Тикаки остановился, неприятно поражённый: получается, что Фудзии наблюдал за ним всё время, пока он был в камере Рёсаку. Сделав ещё несколько шагов, зонный резко развернулся и очутился лицом к лицу с Тикаки.
— Откровенно говоря, я был удивлён — никогда раньше не видел, чтобы этот тип разговорился с человеком, которого видит впервые. Похоже, что вам, доктор, известен какой-то секрет. Начальник службы безопасности приходил к Рёсаку много раз, но тот упорно играл в молчанку. Он ведь настаивает на своей невиновности. Что вы по этому поводу думаете, доктор?
— Пока ещё не знаю, — раздражённо ответил Тикаки. — Они оба говорят совершенно противоположные вещи. С точки зрения Тёскэ, исполнителем является Рёсаку, а если верить Рёсаку, то он вообще невиновен. А вам-то как кажется? Хотелось бы услышать ваше мнение.
— А я бы предпочёл сначала узнать ваше. Это вы ведь у нас занимаетесь человеческими душами.
— Именно поэтому я и не могу пока сказать ничего определённого.
— Но всё же какое-то первоначальное представление у вас сложилось? Вы ведь заинтересовались Рёсаку после того, как я предложил вам встретиться с ним, поэтому я вправе знать ваше мнение.
— Я пошёл к нему вовсе не потому, что вы мне это посоветовали. Я давно уже собирался это сделать.

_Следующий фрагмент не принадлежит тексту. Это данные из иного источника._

Lemma run_before :
  logs_before run_cfg (eg_registry run_engine) ∅ ∅ [0] (fun _ => no_disk) (fun _ => []) (fun _ => 0)
    (fun _ => initial ∅ ["AAPL"]%string).
Proof.
  split; intros i Hi; assert (i = 0)%nat as -> by (change (i < 1)%nat in Hi; lia).
  - exists [], 0. split_and!; [|done|done]. split; [|done|done]. split; [constructor|done|done|..].
    + repeat constructor.
    + repeat constructor; lia.
    + constructor.
  - vm_compute. reflexivity.
  - exists 0. split; [done|]. constructor.
Qed.

Lemma run_started :
  started run_cfg (inl ErrNotExist) ∅ (fun _ => None) run_engine ∅ [0] (fun _ => no_disk) (fun _ => [])
    (fun _ => 0) (fun _ => initial ∅ ["AAPL"]%string).
Proof.
  split; [vm_compute; split; reflexivity|vm_compute; congruence|exact I|exact I| |vm_compute; reflexivity|vm_compute; reflexivity|
    exact run_before]. intros n data. by rewrite lookup_empty.
Qed.

Lemma run_made : w_made run_w4.1 = [run_rec].
Proof. vm_compute. reflexivity. Qed.

Lemma run_fits s l w dk top n p :
  w_made w = [run_rec] -> p ∈ sy_parts (mkSystem s [run_part l w dk top n]) -> Forall record_fits (w_made (sh_writer (pt_shard p))).
Proof.
  intros Hw ->%list_elem_of_singleton. cbn. rewrite Hw.
  apply Forall_singleton. split; vm_compute; congruence.
Qed.

Lemma engine_survives_crash_witness :
  map fst (lp_replies run_l5) = [10%nat] /\
  exists out lasts rs last' A,
    recoverBooks run_cfg (eg_registry run_engine) (inl ErrNotExist) (view run_w4.2) = Ret (inr (out, lasts)) /\
    found run_cfg (eg_registry run_engine) (view run_w4.2) run_end [] 0 (initial ∅ ["AAPL"]%string) 0
      (run_part run_l5 run_w4.1 run_w4.2 1 1) rs last' A.
Proof.
  split; [vm_compute; reflexivity|].
  destruct (engine_survives_crash run_cfg (inl ErrNotExist) ∅ (fun _ => None) run_engine ∅ [0] (fun _ => no_disk) (fun _ => [])
    (fun _ => 0) (fun _ => initial ∅ ["AAPL"]%string) run_end (view run_w4.2) run_started run_steps (fun p => run_fits _ _ _ _ _ _ p run_made) (run_leaves _ _ _ _ _))
    as (out & lasts & Hr & Hall).
  destruct (Hall 0%nat _ eq_refl) as (rs & last' & A & Hfound & _). exists out, lasts, rs, last', A. split; [exact Hr|exact Hfound].
Defined.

— И всё же мне кажется, что мои слова тут тоже сыграли какую-то роль, ведь не зря вы сегодня впервые взяли личное дело Рёсаку Оты, причём сделали это сразу после нашего с вами разговора.

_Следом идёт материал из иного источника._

Lemma loadSnapshot_keyed cfg r latest restored lasts : loadSnapshot cfg r latest = inr (restored, lasts) -> keyed restored.
Proof.
  assert (keyed ∅) as H0 by (intros sym s; by rewrite lookup_empty).
  unfold loadSnapshot. intros H. repeat case_match; simplify_eq; try done; by eapply restored_keyed.
Qed.

Section Cut.
Context (cfg : Config) (latest : error + (EngineSnapshot * string)) (wal0 : dir) (mkdir : Z -> option error) (e : Engine).
Context (restored : state) (lasts0 : list Z) (dks : nat -> disk) (old : nat -> list Record_) (L : nat -> Z) (F : nat -> state).
Context (Hst : started cfg latest wal0 mkdir e restored lasts0 dks old L F).
Let r : SymbolRegistry := eg_registry e.
Let Hsc : small_count (cfg_ShardCount cfg).
Proof. pose proof (sd_count _ _ _ _ _ _ _ _ _ _ _ Hst). split; lia. Qed.
Context (out : state) (lasts : nat -> Z) (init : Z) (Hog : origin cfg e L F out lasts init).

(** The recovered books are filed under their symbols. *)
Lemma origin_keyed i : (i < Z.to_nat (cfg_ShardCount cfg))%nat -> keyed (initial out (SymbolsForShard r (Z.of_nat i))).
Proof.
  intros Hi. apply initial_keyed. intros sym s Es.
  assert (sym ∈ cfg_Symbols cfg) as Hin by (apply (og_dom _ _ _ _ _ _ _ Hog); by eexists).
  destruct (NewSymbolRegistry_built _ _ _ Hsc (og_registry _ _ _ _ _ _ _ Hog)) as [_ Hf _].
  assert (exists id, ShardFor r sym = Some id) as [id Hid] by (unfold r; rewrite Hf; rewrite bool_decide_true by done; eauto).
  destruct (registry_shards _ _ _ _ Hsc (og_registry _ _ _ _ _ _ _ Hog) Hid) as [Hr _].
  destruct (lb_history _ _ _ _ _ _ _ _ _ (sd_logs _ _ _ _ _ _ _ _ _ _ _ Hst) (Z.to_nat id) ltac:(lia)) as (last & _ & Hh).
  rewrite (og_books _ _ _ _ _ _ _ Hog (Z.to_nat id)) in Es by (rewrite Z2Nat.id by lia; done).
  eapply (history_keyed _ _ _ _ _ _ Hh); [|exact Es]. apply initial_keyed. eapply loadSnapshot_keyed, (sd_load _ _ _ _ _ _ _ _ _ _ _ Hst).
Qed.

— Да-а, а вы, я смотрю, своё дело знаете, всё уже выведали, — иронически заметил Тикаки. — Зачем вам слышать моё мнение, если вы и сами всё видите насквозь?
— Нет-нет, — На лице Фудзии появилась грубоватая улыбка, — чужая душа для меня потёмки, её я насквозь не вижу. Но вот догадываться могу. Ведь вы, доктор, наверное, подумали, что Рёсаку невиновен? Только вас одолевают сомнения, потому-то вы и сказали: «Пока не знаю». Тут я позволил бы себе заметить лишь одно: этот тип — тёмная личность. Если вы пойдёте в прокуратуру и проштудируете материалы по его делу, то поймёте, что я имею в виду. Короче, преступление не могло быть совершено в одиночку. Такому хилому и слабому человеку, как Тёскэ, не справиться с супружеской парой средних лет — причём, заметьте, оба были весьма крепкого телосложения — и двумя детьми. Да и орудия убийства — тяжёлый японский меч и нож, тоже весьма увесистый. Хорошо бы и вам, доктор, ознакомиться как-нибудь при случае с материалами по этому делу. Там их целая куча. Если папки с материалами только по первому слушанию сложить всё вместе, получится стопка высотой в метр двадцать сантиметров. Поэтому я бы на вашем месте повременил с выводом о том, что Рёсаку стал жертвой навета, и не спешил примыкать к движению за освобождение несправедливо осуждённого.